Now consider this: Life is a bit like the cup of coffee; the jobs, money possessions and position in society are the cups. They are just tools and structures that contain or hold together the current story of your life, and the type of cup we have does not define, nor change the quality of life we live.
Sometimes, by concentrating only on the cup, we fail to enjoy the coffee. Here is my advice to you – Savor the coffee, not the cups! What you really want is to be happy and the happiest people don’t have the best of everything. They just make the best of everything.
Warning: sometimes we realize that we have had enough coffee and would like to try tea!
Another is the ‘Story Of The Hedgehogs’:
It was the coldest winter ever. Many animals died because of the cold.
The hedgehogs, realizing the situation, decided to group together to keep warm. This way they covered and protected themselves; but the quills of each one wounded their closest companions.
After a while, they decided to distance themselves one from the other and they began to die, alone and frozen. So they had to make a choice: either accept the quills of their companions or disappear from the Earth.
Wisely, they decided to go back to being together. They learned to live with the little wounds caused by the close relationship with their companions in order to receive the heat that came from the others. This way they were able to survive.

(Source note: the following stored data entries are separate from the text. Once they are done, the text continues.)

(** * logapi: the archival storage engine

    A shallow embedding of the Go packages [tarfs] (tarfs.go, compressor.go)
    and [logapi] (the HTTP handlers and the rotation sweep), followed by the
    properties of the storage engine.

    What the Go code gets from the operating system and from libraries is
    modelled as follows.

    - A file path is the list of its segments; [filepath.Join] is list
      concatenation.  Request-supplied components (user, date, name) are
      taken to be single segments.
    - The filesystem is a finite map from paths to nodes.  A node is a
      directory, a plain file holding bytes, or a container: the image of a
      tar stream under one of the compressors.  The compressors and the tar
      codec are free constructors: decoding a container gives back the
      stream that was written, decoding anything else fails.
    - Every system call that can fail in the Go code consults a fault
      environment [faults], a predicate on (operation, path).  With
      [no_faults] the only errors are those the filesystem state itself
      causes (a missing file, a missing directory).
    - [time.Time] is an instant: nanoseconds since the Unix epoch, UTC.  The
      civil calendar is computed from it. *)

From Stdlib Require Import ZArith Lia Ascii String.
From stdpp Require Import gmap strings list fin_maps sorting.

Open Scope string_scope.
Open Scope list_scope.
Open Scope Z_scope.

(** ** Common library types *)

Abbreviation bytes := (list Byte.byte).

(** A path as the list of its segments. *)
Abbreviation fpath := (list string).
(** X13. A path that no branch matches is answered with status 404, success
    false and an error: a POST leaves the state unchanged and names the path
    in its error; a GET answers "Endpoint not found" and lists the available
    endpoints. *)
Theorem unknown_route_404 (py_str : json -> string) (env : Env)
  (s : ServerState) (path : string) (payload : option json) :
  (known_post_8080 path = false ->
   MockCppServer.handle py_str env (mkRequest POST path payload) s
   = (s, Reply 404 (JDict [("success", JBool false);
                           ("error",
                            JStr ("POST endpoint not implemented: " ++ path))])))
  /\ (known_post_8082 path = false ->
      StartMockServer8082.handle env (mkRequest POST path payload) s
      = (s, Reply 404 (JDict [("success", JBool false);
                              ("error",
                               JStr ("POST endpoint not implemented: " ++ path))])))
  /\ (known_get_8080 path = false ->
      snd (MockCppServer.handle py_str env (mkRequest GET path payload) s)
      = Reply 404 (JDict [("success", JBool false);
                          ("error", JStr "Endpoint not found");
                          ("available_endpoints",
                           MockCppServer.available_endpoints)]))
  /\ (known_get_8082 path = false ->
      snd (StartMockServer8082.handle env (mkRequest GET path payload) s)
      = Reply 404 (JDict [("success", JBool false);
                          ("error", JStr "Endpoint not found");
                          ("available_endpoints",
                           StartMockServer8082.available_endpoints)])).
Proof.
  split; [|split; [|split]].
  - unfold known_post_8080, channel_route.
    rewrite !orb_false_iff. intros (((((H1 & H2) & H3) & H4) & H5) & H6).
    unfold MockCppServer.handle, MockCppServer.do_POST.
    cbn [req_method req_path req_body]. cbv zeta.
    rewrite H1, H2, H3, H4, H5, H6. reflexivity.
  - unfold known_post_8082.
    rewrite !orb_false_iff. intros ((H1 & H2) & H3).
    unfold StartMockServer8082.handle, StartMockServer8082.do_POST.
    cbn [req_method req_path req_body]. cbv zeta.
    rewrite H1, H2, H3. reflexivity.
  - unfold known_get_8080.
    rewrite !orb_false_iff. intros ((((H1 & H2) & H3) & H4) & H5).
    unfold MockCppServer.handle, MockCppServer.do_GET.
    cbn [req_method req_path req_body].
    rewrite H1, H2, H3, H4, H5. reflexivity.
  - unfold known_get_8082.
    rewrite !orb_false_iff. intros ((H1 & H2) & H3).
    unfold StartMockServer8082.handle, StartMockServer8082.do_GET.
    cbn [req_method req_path req_body].
    rewrite H1, H2, H3. reflexivity.
Qed.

The best relationship is not the one that brings together perfect people, but when each individual learns to live with the imperfections of others and can admire the other person’s good qualities. (Author unknown)
Or in some cases: the morale of the story may be to just to be able to put up with the difficult peoplein our lives? Being radically genuine can sometimes be helpful.
The use of stories and metaphors can be useful and can remind us of what really matters: that we are all connected in some way. I impact on others and others impact on me.